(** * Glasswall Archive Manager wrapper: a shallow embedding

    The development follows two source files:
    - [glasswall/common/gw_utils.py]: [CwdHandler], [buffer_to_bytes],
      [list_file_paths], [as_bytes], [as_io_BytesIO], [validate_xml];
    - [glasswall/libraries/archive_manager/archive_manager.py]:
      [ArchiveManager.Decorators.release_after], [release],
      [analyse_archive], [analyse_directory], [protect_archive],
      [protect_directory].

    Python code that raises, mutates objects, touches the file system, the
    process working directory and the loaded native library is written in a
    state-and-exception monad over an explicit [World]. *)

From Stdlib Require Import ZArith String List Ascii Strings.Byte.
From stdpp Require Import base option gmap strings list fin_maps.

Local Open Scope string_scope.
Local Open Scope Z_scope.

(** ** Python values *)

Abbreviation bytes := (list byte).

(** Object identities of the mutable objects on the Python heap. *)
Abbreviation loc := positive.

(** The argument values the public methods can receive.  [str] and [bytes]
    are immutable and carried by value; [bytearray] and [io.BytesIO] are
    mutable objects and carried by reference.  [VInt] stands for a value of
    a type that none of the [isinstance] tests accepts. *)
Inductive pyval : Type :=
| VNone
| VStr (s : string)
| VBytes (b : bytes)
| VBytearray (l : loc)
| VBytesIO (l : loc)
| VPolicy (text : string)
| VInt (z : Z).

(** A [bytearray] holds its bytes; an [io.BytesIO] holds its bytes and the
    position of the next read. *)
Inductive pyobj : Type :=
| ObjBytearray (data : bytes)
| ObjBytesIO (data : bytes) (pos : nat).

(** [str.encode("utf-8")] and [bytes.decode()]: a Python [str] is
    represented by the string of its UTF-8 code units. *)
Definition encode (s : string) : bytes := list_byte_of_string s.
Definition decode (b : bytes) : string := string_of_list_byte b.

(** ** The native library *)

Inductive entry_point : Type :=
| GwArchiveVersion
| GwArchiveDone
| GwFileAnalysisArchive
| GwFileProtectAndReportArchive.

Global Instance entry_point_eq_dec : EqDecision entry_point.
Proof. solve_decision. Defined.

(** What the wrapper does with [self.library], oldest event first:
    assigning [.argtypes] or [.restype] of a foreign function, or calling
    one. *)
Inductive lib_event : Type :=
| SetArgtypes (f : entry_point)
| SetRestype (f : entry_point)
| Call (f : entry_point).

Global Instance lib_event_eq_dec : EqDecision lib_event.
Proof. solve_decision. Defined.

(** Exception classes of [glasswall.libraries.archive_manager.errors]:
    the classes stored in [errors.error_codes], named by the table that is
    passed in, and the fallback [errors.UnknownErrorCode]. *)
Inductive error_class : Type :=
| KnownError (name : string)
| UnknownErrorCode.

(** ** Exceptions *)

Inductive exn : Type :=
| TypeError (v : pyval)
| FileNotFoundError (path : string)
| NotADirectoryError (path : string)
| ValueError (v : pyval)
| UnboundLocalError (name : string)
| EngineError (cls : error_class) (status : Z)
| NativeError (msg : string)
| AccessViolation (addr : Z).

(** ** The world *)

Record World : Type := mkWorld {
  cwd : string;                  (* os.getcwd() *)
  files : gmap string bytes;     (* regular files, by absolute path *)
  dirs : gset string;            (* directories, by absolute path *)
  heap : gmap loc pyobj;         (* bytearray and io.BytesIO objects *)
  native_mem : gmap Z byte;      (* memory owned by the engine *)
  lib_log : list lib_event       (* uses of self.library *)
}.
...
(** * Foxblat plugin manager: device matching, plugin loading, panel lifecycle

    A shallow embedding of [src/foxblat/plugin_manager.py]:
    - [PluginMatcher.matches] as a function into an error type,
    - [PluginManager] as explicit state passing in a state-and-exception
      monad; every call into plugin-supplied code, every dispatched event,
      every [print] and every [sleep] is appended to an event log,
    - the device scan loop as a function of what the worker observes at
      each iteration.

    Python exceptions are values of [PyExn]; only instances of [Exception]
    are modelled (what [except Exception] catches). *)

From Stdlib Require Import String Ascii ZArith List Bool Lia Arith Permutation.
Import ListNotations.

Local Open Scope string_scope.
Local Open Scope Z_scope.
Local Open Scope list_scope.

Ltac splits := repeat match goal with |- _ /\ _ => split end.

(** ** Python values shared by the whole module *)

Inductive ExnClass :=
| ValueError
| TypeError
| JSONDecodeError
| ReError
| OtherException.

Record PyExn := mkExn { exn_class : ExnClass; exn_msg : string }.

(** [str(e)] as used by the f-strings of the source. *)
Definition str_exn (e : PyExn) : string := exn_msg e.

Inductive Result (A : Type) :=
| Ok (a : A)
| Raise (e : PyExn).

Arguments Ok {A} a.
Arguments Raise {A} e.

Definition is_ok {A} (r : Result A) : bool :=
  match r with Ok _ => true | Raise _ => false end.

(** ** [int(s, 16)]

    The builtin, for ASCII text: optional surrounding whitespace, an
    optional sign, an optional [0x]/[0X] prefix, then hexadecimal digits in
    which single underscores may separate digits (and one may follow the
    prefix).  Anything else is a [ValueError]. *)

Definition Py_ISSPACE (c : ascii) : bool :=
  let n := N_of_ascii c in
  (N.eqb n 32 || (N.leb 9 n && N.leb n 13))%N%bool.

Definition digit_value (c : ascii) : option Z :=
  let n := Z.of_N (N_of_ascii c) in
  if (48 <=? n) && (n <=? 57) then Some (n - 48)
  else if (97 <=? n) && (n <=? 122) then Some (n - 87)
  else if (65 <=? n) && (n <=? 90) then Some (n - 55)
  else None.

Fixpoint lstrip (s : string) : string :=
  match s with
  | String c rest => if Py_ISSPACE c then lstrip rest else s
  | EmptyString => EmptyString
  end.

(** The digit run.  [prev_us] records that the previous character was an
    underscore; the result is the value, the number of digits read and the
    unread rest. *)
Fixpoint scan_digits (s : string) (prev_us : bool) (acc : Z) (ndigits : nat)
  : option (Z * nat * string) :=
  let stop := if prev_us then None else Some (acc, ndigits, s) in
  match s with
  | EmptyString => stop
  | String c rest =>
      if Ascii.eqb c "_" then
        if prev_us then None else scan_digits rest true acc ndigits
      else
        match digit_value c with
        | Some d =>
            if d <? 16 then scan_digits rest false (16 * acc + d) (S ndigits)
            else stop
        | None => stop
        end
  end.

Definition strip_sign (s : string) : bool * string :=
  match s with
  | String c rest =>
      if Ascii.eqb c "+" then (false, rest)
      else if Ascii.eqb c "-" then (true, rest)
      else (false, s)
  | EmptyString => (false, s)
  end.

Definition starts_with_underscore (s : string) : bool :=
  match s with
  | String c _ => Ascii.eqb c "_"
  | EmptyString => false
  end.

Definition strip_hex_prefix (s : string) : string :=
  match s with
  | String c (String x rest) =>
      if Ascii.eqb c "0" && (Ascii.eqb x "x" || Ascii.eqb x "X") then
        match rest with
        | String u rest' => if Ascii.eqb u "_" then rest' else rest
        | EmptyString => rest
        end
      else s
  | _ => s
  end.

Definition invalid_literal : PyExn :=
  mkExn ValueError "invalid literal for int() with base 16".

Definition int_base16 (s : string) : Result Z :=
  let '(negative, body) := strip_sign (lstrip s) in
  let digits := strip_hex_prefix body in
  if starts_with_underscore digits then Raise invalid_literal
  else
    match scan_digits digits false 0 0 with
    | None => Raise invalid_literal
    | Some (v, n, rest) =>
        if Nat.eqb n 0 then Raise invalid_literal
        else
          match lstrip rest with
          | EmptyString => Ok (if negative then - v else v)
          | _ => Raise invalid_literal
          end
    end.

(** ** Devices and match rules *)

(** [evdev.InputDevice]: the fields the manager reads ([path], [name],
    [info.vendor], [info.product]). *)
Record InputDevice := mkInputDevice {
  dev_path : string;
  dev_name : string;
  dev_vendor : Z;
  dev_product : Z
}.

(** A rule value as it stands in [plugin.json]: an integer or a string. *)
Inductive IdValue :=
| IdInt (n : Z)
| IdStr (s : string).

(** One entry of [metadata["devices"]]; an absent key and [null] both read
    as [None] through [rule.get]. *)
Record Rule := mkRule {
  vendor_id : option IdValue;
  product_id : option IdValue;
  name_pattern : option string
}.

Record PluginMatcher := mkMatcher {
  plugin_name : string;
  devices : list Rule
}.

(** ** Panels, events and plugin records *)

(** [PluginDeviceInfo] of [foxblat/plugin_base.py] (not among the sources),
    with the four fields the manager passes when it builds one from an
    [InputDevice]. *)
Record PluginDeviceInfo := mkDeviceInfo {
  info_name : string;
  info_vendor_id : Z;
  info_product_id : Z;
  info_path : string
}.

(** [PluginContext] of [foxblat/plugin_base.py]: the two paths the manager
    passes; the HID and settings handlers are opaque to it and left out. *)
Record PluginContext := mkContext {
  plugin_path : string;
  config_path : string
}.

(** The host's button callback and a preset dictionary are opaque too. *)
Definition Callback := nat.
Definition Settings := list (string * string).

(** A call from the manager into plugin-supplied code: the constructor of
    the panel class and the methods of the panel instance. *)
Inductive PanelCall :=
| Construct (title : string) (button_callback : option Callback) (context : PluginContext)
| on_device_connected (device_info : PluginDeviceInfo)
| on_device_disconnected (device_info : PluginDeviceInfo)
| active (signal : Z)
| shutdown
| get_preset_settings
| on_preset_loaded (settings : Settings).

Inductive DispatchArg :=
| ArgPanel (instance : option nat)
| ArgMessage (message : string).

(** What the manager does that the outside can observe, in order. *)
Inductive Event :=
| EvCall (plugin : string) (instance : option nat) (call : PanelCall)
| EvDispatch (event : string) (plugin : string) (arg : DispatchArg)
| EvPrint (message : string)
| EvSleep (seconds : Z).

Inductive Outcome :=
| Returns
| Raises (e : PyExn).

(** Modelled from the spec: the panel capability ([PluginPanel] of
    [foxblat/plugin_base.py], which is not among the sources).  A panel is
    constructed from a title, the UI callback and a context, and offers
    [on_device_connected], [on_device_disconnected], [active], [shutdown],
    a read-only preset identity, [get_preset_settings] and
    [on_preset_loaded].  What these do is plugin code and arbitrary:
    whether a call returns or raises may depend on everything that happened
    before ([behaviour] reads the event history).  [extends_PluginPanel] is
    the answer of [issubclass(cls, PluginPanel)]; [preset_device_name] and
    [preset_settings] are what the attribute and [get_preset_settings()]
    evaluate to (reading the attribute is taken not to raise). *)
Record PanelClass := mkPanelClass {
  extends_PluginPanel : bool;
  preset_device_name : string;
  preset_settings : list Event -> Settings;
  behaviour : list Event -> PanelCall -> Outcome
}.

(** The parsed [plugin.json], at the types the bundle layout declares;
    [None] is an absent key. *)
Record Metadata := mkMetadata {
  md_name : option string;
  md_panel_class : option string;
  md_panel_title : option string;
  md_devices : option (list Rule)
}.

→ What is required
Using the material above, gather every line that includes "Global".

→ Output
Global Instance entry_point_eq_dec : EqDecision entry_point.
Global Instance lib_event_eq_dec : EqDecision lib_event.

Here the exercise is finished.